🤖 AI Summary
This work proposes a coordinate-invariant framework for robot dynamics identification that overcomes biases inherent in traditional methods due to arbitrary choices of coordinate systems, units, and scales. By leveraging the dual metric induced by the system’s Riemannian metric, the approach normalizes generalized force residuals and maps them back onto the robot’s configuration space, thereby eliminating coordinate dependence. The method innovatively employs this dual metric to achieve physically meaningful force normalization while preserving convexity of the objective function through an affine metric formulation and Schur complement-based reconstruction. It further accommodates physical consistency constraints and geometric regularization. Experimental validation on both a Crazyflie–pendulum system and a LandSalp robot demonstrates substantial improvements in identification accuracy across both high- and low-data regimes, with particularly notable gains in shape coordinates.
📝 Abstract
Robot model identification is commonly performed by least-squares regression on inverse dynamics, but existing formulations measure residuals directly in coordinate force space and therefore depend on the chosen coordinate chart, units, and scaling.
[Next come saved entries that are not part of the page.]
(* ===== verification/Witnesses.v ===== *)
(** The guarantees on concrete inputs: the provider and curve of [Crypto], the
    store in memory of [Store] and the codecs of [Wire].

    [Sample] runs the model: a set-up, a first contact and some messages, all by
    evaluation.  The lemmas that follow instantiate the guarantees there, which
    shows that their hypotheses can hold together. *)

From S2P Require Import Prelude Buffers Vpool Crypto Hkdf Curve Ratchet SessionState LocalStorage.
From S2P Require Import SessionSerial Protocol RatchetSession SessionRecord Receive SessionPreKey.
From S2P Require Import Store SessionBuilder SessionCipher Conversation Storable SessionApi.
From S2P Require Import FirstContact Network Wire GroupWire Guarantees.

#[local] Existing Instance ToyCrypto.
#[local] Existing Instance ToyCryptoLaws.
#[local] Existing Instance ToyCurve.
#[local] Existing Instance ToyCurveLaws.
#[local] Existing Instance MemoryStore.
#[local] Existing Instance MemoryStoreLaws.
#[local] Existing Instance SessionStructure_wire.
#[local] Existing Instance SessionStructure_wire_laws.
#[local] Existing Instance RecordStructure_wire.
#[local] Existing Instance RecordStructure_wire_laws.
#[local] Existing Instance PreKeyRecordStructure_wire.
#[local] Existing Instance PreKeyRecordStructure_wire_laws.
#[local] Existing Instance SignedPreKeyRecordStructure_wire.
#[local] Existing Instance SignedPreKeyRecordStructure_wire_laws.
#[local] Existing Instance SignalMessage_wire.
#[local] Existing Instance SignalMessage_wire_laws.
#[local] Existing Instance PreKeySignalMessage_wire.
#[local] Existing Instance PreKeySignalMessage_wire_laws.
#[local] Existing Instance IdentityKeyPairStructure_wire.
#[local] Existing Instance IdentityKeyPairStructure_wire_laws.

Module Sample.

(** A state of the random source. *)
Definition seed (n : Z) : @rng ToyCrypto := n.

Definition unwrap {A} (d : A) (r : result A) : A := match r with Ok a => a | _ => d end.

Definition no_pub : ec_public_key := mk_pub (repeat x00 32).
Definition no_pair : ec_key_pair := mk_pair no_pub (mk_priv (repeat x00 32)).

(** The key pair generated from a seed. *)
Definition pair_of (seed : Z) : ec_key_pair := unwrap no_pair (curve_generate_key_pair (CP := ToyCrypto) seed).1.

Definition keys : x3dh_keys :=
  mk_x3dh (pair_of 11) (pair_of 100) (pair_of 12) (pair_of 13) (Some (pair_of 14)).

Definition to_bob : signal_protocol_address := mk_address [u8 66] 1.
Definition to_alice : signal_protocol_address := mk_address [u8 65] 1.

Definition signature : bytes := repeat x00 32 ++ Toy.hash (ser (public_key (pair_of 13))).

Definition signed_pre_key : session_signed_pre_key :=
  mk_signed_pre_key 7 (pair_of 13) 1700000000 signature.
Definition one_time_pre_key : session_pre_key := mk_pre_key 5 (pair_of 14).

Definition store_of (p : ec_key_pair) (reg : Z) (pks spks : gmap Z bytes) : store_view :=
  mk_view ∅ pks spks (ser (public_key p), take DJB_KEY_LEN (priv_data (private_key p))) reg ∅.

Definition alice_store : store_view := store_of (pair_of 11) 1001 ∅ ∅.
Definition bob_store : store_view :=
  store_of (pair_of 12) 1002
    {[ 5 := unwrap [] (session_pre_key_serialize (Some one_time_pre_key)) ]}
    {[ 7 := unwrap [] (session_signed_pre_key_serialize signed_pre_key) ]}.

Definition alice_world : world := mk_world (100 : @rng ToyCrypto) (alice_store : @store_data MemoryStore) false.
Definition bob_world : world := mk_world (200 : @rng ToyCrypto) (bob_store : @store_data MemoryStore) false.

(** The two states after the set-up. *)
Definition alice_run := ratcheting_session_alice_initialize (CP := ToyCrypto) (alice_of keys) (101, session_state_create).
Definition alice_state : session_state := alice_run.2.2.
Definition bob_state : session_state :=
  (ratcheting_session_bob_initialize (CP := ToyCrypto) (bob_of keys) session_state_create).2.

Definition plaintext : bytes := [u8 104; u8 105].

End Sample.

Lemma sample_alice_ok :
  ratcheting_session_alice_initialize (alice_of Sample.keys) ((101 : rng), session_state_create) =
  (Ok tt, ((102 : rng), Sample.alice_state)).
Proof. vm_compute. reflexivity. Qed.
Example sample_bundle_ok :
  (session_builder_process_pre_key_bundle Sample.to_bob
    (bundle_of Sample.keys 1002 1 5 7 Sample.signature) Sample.alice_world).1 = Ok 0.
Proof. vm_compute. reflexivity. Qed.

(* ------------------------------------------------------------------ *)
(** ** Facts about the sample *)

Ltac sample_pair_valid :=
  match goal with |- valid_pair (Sample.pair_of ?n) =>
    refine (proj1 (curve_generate_key_pair_valid (CP := ToyCrypto) n (Sample.pair_of n) (n + 1) _));
    vm_compute; reflexivity end.

Lemma sample_keys_valid : x3dh_valid Sample.keys.
Proof. repeat split; cbn [Sample.keys k_ia k_ea k_ib k_sb k_ob opt_all]; sample_pair_valid. Qed.

Lemma sample_bob_ok :
  ratcheting_session_bob_initialize (bob_of Sample.keys) session_state_create = (Ok tt, Sample.bob_state).
Proof. vm_compute. reflexivity. Qed.

Lemma sample_synced : synced Sample.alice_state Sample.bob_state.
Proof.
  exact (x3dh_synced Sample.keys 101 102 _ _ sample_keys_valid sample_alice_ok sample_bob_ok).
Qed.

Lemma sample_good : good 3 Sample.alice_state /\ good 3 Sample.bob_state.
Proof.
  destruct (x3dh_storable (CP := ToyCrypto) Sample.keys 101 102 _ _ sample_alice_ok sample_bob_ok) as [Ha Hb].
  pose proof sample_synced as (Hp & _).
  exact (conj (conj (p_wf_a _ _ Hp) Ha) (conj (p_wf_b _ _ Hp) Hb)).
Qed.

Lemma sample_record_storable s : good 3 s -> record_storable (mk_record (Some s) [] false None).
Proof.
  intros Hs. split; cbn; [|done|unfold ARCHIVED_STATES_MAX_LENGTH; lia].
  exists s. split; [done|]. by eapply good_storable.
Qed.

(** A world whose store holds one session. *)
Definition world_with (g : Z) (v : store_view) (a : signal_protocol_address) (s : session_state) : world :=
  mk_world (g : @rng ToyCrypto)
    (set_sessions {[ a := (Sample.unwrap [] (session_record_serialize (Some (mk_record (Some s) [] false None))),
                           None) ]} v : @store_data MemoryStore) false.

Lemma sample_holds g v a s : good 3 s -> holds (world_with g v a s) a (mk_record (Some s) [] false None).
Proof.
  intros Hs. pose proof (sample_record_storable s Hs) as Hr.
  destruct (session_record_store_load _ Hr) as (data & E & D).
  split_and!; [done|done|]. exists data. split; [|exact D].
  cbn [world_with w_store]. change (view ?x) with x. cbn [set_sessions v_sessions]. rewrite E.
  apply lookup_singleton_eq.
Qed.

(* ------------------------------------------------------------------ *)
(** ** Messages between two parties *)

Lemma first_contact_witness :
  exists wa1 pm wa2 wb',
    session_builder_process_pre_key_bundle Sample.to_bob
      (bundle_of Sample.keys 1002 1 5 7 Sample.signature) Sample.alice_world = (Ok 0, wa1) /\
    session_cipher_encrypt Sample.to_bob Sample.plaintext wa1 = (Ok (CIPHERTEXT_PREKEY_TYPE pm), wa2) /\
    session_cipher_decrypt_pre_key_signal_message Sample.to_alice None pm Sample.bob_world =
      (Ok Sample.plaintext, wb') /\
    v_pre_keys (view (w_store wb')) !! 5 = None.
Proof.
  destruct (first_contact (CP := ToyCrypto) Sample.keys Sample.alice_world Sample.bob_world Sample.to_bob Sample.to_alice
    1002 1 5 7 Sample.signature 1001 1002 101 102 Sample.alice_state (Sample.pair_of 200) 201)
    as (wa1 & E1 & H).
  - exact sample_keys_valid.
  - unfold in_range, is_u32. lia.
  - reflexivity.
  - reflexivity.
  - split; reflexivity.
  - split; [reflexivity|]. split; [reflexivity|]. unfold is_u32. lia.
  - split; reflexivity.
  - split; [reflexivity|]. split; [reflexivity|]. unfold is_u32. lia.
  - split.
    + exists (Sample.unwrap [] (session_signed_pre_key_serialize Sample.signed_pre_key)), Sample.signed_pre_key.
      split_and!; vm_compute; reflexivity.
    + exists (Sample.unwrap [] (session_pre_key_serialize (Some Sample.one_time_pre_key))), Sample.one_time_pre_key.
      split_and!; vm_compute; reflexivity.
  - vm_compute; reflexivity.
  - vm_compute; reflexivity.
  - vm_compute; reflexivity.
  - exact sample_alice_ok.
  - vm_compute; reflexivity.
  - vm_compute; discriminate.
  - assert (exists out, (session_cipher_encrypt Sample.to_bob Sample.plaintext wa1).1 = Ok out) as (out & Eo).
    { pose proof (f_equal snd E1) as Ew. cbn [snd] in Ew. rewrite <- Ew. eexists. vm_compute; reflexivity. }
    destruct (session_cipher_encrypt Sample.to_bob Sample.plaintext wa1) as [r wa2] eqn:E2.
    cbn [fst] in Eo. subst r. destruct (H _ _ _ E2) as (pm & data & wb' & ra & rb & a & b & -> & _ & _ & Ed & _ & _ & _ & _ & _ & Hg).
    exists wa1, pm, wa2, wb'. split_and!; [exact E1|exact E2|exact Ed|]. apply Hg. vm_compute; reflexivity.
Defined.

(** The first message of the sample conversation. *)
Definition sample_out : ciphertext_message :=
  match (encrypt_with_state Sample.plaintext Sample.alice_state).1 with
  | Ok out => out
  | _ => CIPHERTEXT_SIGNAL_TYPE (mk_signal_message 0 None 0 0 None None)
  end.
Definition sample_alice_next : session_state := (encrypt_with_state Sample.plaintext Sample.alice_state).2.

Lemma sample_encrypts :
  encrypt_with_state Sample.plaintext Sample.alice_state = (Ok sample_out, sample_alice_next).
Proof. vm_compute. reflexivity. Qed.

Lemma sample_next : next_counter Sample.alice_state + 1 < 2 ^ 32.
Proof. vm_compute. reflexivity. Qed.

(** Running the network: the first party encrypts, the second receives. *)
Definition run_send (pt : bytes) (c : network) : network :=
  let '(r, s') := encrypt_with_state pt (p_state (net_x c)) in
  mk_network (mk_party (p_rng (net_x c)) s') (net_y c)
    (to_y c ++ [mk_packet (Sample.unwrap sample_out r) pt false]) (to_x c).
Definition run_deliver (i : nat) (c : network) : network :=
  match to_y c !! i with
  | Some e => mk_network (net_x c) (receive (pkt_out e) (net_y c)).2 (<[i := mark e]> (to_y c)) (to_x c)
  | None => c
  end.

Lemma run_send_state pt c :
  p_state (net_x (run_send pt c)) = (encrypt_with_state pt (p_state (net_x c))).2.
Proof. unfold run_send. by destruct (encrypt_with_state pt (p_state (net_x c))). Qed.

Lemma run_send_step pt c :
  match (encrypt_with_state pt (p_state (net_x c))).1 with Ok _ => true | _ => false end = true ->
  (next_counter (p_state (net_x c)) + 1 <? 2 ^ 32) = true -> half_step c None (run_send pt c).
Proof.
  intros He Hn%Z.ltb_lt. unfold run_send. destruct c as [x y xy yx]. cbn [net_x net_y to_x to_y] in *.
  destruct (encrypt_with_state pt (p_state x)) as [[out| |] s'] eqn:E; [|done|done].
  cbn [Sample.unwrap]. by apply net_send.
Qed.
This paper proposes a coordinate-independent identification method that weights inverse-dynamics residuals by the dual metric induced by the system Riemannian metric. Using the force--velocity vector--covector duality, the dual metric provides a physically meaningful normalization of generalized forces, pulling coordinate residuals back into the ambient mechanical space and eliminating coordinate-induced bias. The resulting objective remains convex through an affine-metric and Schur-complement reformulation, and is compatible with physical-consistency constraints and geometric regularization. Experiments on an inertia-dominated Crazyflie--pendulum system and a drag-dominated LandSalp robot show improved identification accuracy, especially on shape coordinates, in both low-data and high-data settings.